- _EXERCISE GOAL_:
Look through the listing below for the string "negb". Show each line where it occurs.

--*--

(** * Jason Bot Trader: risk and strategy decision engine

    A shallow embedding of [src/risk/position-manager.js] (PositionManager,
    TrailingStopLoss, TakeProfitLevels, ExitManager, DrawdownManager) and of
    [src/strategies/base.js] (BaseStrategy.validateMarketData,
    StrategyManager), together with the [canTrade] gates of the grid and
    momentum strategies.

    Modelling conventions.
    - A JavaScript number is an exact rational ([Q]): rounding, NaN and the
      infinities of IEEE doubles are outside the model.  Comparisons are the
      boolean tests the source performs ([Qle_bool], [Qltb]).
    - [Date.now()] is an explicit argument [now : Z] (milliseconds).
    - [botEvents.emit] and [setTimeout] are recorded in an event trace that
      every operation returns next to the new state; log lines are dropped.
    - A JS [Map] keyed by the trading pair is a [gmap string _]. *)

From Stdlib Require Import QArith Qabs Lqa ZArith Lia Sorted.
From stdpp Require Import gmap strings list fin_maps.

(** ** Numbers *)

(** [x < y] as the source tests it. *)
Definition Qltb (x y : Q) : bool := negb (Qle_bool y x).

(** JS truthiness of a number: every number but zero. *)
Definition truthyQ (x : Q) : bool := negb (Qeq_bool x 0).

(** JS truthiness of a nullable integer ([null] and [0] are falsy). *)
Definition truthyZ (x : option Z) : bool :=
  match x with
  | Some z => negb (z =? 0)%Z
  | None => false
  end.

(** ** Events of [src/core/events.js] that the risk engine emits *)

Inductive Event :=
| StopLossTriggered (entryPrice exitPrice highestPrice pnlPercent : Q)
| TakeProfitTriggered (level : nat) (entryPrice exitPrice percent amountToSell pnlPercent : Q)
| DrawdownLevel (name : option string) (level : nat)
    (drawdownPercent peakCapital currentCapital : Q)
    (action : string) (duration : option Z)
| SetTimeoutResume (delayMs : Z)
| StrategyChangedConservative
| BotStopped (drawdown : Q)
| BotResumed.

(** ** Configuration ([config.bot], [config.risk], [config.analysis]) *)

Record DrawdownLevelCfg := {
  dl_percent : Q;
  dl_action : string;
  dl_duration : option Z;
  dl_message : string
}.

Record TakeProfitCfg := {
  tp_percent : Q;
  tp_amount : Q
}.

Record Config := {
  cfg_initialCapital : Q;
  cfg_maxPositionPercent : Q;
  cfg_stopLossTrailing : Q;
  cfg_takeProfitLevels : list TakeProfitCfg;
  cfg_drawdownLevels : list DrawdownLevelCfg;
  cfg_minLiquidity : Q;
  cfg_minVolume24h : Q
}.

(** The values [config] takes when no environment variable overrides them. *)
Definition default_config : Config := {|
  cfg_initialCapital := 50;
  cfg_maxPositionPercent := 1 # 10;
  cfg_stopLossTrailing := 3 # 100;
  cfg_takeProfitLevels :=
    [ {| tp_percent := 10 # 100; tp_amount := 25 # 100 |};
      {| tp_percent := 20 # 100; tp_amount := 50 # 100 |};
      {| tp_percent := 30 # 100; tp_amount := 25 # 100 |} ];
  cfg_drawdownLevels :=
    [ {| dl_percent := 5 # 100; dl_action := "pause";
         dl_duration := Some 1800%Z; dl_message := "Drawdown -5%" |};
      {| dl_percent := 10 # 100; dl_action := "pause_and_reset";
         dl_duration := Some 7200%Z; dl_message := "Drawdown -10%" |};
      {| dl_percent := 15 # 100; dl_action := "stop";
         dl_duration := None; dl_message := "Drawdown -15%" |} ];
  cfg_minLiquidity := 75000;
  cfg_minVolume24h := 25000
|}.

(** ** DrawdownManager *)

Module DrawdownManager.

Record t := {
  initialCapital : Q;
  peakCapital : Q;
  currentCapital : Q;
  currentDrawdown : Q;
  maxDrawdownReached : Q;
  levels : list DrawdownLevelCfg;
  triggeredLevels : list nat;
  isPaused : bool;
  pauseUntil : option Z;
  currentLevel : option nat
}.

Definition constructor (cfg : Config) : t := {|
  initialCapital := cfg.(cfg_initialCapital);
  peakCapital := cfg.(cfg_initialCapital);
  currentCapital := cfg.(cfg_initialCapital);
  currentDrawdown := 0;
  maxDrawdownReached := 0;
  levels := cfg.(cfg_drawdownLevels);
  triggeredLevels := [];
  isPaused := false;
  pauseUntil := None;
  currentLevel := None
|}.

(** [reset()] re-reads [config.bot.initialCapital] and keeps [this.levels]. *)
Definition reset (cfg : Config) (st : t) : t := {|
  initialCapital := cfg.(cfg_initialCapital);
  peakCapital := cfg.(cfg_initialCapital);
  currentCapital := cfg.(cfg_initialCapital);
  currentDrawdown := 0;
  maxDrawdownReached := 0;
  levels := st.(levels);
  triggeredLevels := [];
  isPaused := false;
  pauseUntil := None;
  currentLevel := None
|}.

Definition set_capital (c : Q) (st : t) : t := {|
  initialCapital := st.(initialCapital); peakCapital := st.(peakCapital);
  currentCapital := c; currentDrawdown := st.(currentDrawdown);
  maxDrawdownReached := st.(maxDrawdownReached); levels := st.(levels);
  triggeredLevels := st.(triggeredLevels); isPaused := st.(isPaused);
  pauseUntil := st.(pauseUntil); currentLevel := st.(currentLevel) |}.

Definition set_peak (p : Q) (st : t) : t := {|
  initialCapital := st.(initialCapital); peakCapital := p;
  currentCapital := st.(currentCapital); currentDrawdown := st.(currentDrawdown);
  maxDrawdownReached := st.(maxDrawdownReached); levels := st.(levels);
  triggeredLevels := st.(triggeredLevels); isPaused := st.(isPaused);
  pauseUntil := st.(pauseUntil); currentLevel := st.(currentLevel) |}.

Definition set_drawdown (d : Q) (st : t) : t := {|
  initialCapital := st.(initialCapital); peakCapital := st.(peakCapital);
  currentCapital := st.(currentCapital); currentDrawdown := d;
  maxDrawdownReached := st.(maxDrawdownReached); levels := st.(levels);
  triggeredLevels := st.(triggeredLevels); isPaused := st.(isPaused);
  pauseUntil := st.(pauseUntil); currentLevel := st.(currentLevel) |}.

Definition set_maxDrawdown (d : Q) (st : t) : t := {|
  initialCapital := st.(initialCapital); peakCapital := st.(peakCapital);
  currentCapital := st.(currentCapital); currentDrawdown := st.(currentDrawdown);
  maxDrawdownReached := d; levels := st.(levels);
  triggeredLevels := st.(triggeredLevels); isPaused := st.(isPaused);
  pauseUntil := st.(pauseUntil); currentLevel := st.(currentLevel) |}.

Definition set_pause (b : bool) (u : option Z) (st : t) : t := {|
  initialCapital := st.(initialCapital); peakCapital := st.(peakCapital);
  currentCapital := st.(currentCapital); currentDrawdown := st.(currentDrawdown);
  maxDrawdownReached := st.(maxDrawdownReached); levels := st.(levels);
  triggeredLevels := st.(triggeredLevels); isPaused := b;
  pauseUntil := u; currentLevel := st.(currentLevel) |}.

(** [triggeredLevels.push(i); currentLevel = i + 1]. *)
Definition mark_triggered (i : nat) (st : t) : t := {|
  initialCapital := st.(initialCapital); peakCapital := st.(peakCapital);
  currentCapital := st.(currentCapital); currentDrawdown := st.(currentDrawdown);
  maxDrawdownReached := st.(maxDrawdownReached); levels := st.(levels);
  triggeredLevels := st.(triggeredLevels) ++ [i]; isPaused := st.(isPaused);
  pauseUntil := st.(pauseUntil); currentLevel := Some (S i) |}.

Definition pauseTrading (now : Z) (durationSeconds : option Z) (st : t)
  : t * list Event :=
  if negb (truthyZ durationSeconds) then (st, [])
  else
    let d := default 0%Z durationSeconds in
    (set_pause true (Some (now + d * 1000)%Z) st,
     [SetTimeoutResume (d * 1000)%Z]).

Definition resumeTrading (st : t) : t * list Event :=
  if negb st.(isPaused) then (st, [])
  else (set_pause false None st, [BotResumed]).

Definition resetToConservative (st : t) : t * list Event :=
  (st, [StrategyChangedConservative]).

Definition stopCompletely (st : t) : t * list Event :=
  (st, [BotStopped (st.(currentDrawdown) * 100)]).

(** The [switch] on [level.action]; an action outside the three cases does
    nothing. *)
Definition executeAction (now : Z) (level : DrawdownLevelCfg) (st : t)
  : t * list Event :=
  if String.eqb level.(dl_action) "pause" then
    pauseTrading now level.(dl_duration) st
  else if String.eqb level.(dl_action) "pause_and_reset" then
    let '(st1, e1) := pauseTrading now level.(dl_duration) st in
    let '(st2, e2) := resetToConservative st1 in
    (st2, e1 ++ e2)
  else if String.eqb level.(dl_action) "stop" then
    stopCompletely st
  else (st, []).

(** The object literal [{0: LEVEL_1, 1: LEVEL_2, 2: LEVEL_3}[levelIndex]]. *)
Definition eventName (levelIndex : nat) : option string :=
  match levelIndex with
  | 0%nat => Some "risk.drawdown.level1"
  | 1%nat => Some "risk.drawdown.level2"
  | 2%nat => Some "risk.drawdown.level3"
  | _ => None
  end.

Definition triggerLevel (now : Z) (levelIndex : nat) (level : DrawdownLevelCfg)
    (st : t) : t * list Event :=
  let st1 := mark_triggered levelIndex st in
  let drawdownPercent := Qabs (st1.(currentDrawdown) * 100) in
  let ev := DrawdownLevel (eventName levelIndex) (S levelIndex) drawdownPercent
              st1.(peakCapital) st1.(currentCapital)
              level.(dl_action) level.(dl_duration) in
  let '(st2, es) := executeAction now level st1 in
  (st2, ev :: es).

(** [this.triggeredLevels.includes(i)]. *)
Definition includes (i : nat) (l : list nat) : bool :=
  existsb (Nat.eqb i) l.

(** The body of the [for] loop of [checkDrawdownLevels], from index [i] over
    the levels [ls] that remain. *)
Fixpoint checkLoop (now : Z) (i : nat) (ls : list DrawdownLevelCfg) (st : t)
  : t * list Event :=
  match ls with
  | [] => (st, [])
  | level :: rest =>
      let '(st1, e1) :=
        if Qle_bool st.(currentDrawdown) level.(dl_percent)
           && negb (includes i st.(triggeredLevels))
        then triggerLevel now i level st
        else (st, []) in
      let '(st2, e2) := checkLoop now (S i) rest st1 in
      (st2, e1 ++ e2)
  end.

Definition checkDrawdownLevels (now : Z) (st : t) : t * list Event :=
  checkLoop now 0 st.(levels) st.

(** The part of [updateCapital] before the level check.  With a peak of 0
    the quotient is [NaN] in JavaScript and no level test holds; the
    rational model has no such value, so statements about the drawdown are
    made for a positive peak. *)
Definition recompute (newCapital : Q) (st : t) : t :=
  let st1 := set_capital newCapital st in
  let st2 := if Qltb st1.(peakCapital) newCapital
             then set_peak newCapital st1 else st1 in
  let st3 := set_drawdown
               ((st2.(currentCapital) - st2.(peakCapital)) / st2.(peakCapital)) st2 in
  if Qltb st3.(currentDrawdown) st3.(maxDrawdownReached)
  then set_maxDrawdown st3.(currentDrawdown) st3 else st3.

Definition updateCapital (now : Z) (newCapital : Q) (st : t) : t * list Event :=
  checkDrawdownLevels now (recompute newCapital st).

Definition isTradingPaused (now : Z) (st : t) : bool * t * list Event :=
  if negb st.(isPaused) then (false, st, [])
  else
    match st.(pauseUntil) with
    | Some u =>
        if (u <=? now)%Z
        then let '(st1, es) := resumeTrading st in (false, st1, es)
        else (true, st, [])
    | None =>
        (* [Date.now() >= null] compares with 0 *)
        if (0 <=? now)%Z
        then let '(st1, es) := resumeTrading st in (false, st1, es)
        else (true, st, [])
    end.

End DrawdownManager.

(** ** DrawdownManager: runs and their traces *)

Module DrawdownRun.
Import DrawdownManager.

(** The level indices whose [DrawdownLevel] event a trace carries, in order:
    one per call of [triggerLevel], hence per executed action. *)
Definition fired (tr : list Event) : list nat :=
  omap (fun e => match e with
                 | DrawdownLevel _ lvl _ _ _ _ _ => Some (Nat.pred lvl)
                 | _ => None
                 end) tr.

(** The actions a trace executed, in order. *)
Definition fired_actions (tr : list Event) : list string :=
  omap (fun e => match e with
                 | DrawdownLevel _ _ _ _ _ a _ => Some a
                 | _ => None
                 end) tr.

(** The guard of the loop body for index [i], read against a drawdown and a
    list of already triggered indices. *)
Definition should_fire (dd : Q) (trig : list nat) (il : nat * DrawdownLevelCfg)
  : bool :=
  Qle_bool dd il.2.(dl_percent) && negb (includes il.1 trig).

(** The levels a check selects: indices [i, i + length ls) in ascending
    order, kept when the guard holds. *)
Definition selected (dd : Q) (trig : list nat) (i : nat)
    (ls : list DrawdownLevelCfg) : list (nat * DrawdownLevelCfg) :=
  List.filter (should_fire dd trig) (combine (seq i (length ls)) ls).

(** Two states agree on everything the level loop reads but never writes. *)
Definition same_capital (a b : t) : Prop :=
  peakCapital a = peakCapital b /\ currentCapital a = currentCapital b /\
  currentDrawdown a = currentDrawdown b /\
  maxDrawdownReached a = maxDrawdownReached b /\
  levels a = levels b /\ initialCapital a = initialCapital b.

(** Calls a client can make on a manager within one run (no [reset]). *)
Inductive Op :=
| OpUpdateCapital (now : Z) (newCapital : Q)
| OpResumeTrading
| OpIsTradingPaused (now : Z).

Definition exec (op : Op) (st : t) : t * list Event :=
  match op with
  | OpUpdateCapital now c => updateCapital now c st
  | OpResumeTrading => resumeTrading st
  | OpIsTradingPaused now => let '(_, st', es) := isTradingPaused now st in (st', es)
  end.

--*--

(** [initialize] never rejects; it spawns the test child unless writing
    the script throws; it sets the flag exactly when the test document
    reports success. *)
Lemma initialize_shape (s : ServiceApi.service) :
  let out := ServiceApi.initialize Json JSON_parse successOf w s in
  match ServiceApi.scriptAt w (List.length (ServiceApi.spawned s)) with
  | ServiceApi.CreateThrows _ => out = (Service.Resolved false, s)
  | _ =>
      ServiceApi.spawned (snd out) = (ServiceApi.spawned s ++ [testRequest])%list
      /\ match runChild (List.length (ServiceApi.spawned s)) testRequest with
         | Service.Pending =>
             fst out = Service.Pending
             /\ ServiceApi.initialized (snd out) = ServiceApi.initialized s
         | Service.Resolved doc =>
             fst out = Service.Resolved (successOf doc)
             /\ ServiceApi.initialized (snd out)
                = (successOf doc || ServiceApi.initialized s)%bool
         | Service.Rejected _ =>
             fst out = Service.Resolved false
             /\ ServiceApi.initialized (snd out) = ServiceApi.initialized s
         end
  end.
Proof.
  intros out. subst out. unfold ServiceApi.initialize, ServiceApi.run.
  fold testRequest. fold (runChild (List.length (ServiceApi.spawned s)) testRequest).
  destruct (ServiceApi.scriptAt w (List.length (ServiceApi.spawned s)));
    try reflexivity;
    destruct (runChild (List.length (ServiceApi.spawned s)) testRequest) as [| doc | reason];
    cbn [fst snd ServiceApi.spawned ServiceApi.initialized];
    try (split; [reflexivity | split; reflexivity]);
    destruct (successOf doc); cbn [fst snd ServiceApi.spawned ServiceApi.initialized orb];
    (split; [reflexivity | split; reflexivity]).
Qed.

--*--

- _OUTPUT_:
Definition Qltb (x y : Q) : bool := negb (Qle_bool y x).
Definition truthyQ (x : Q) : bool := negb (Qeq_bool x 0).
  | Some z => negb (z =? 0)%Z
  if negb (truthyZ durationSeconds) then (st, [])
  if negb st.(isPaused) then (st, [])
           && negb (includes i st.(triggeredLevels))
  if negb st.(isPaused) then (false, st, [])
  Qle_bool dd il.2.(dl_percent) && negb (includes il.1 trig).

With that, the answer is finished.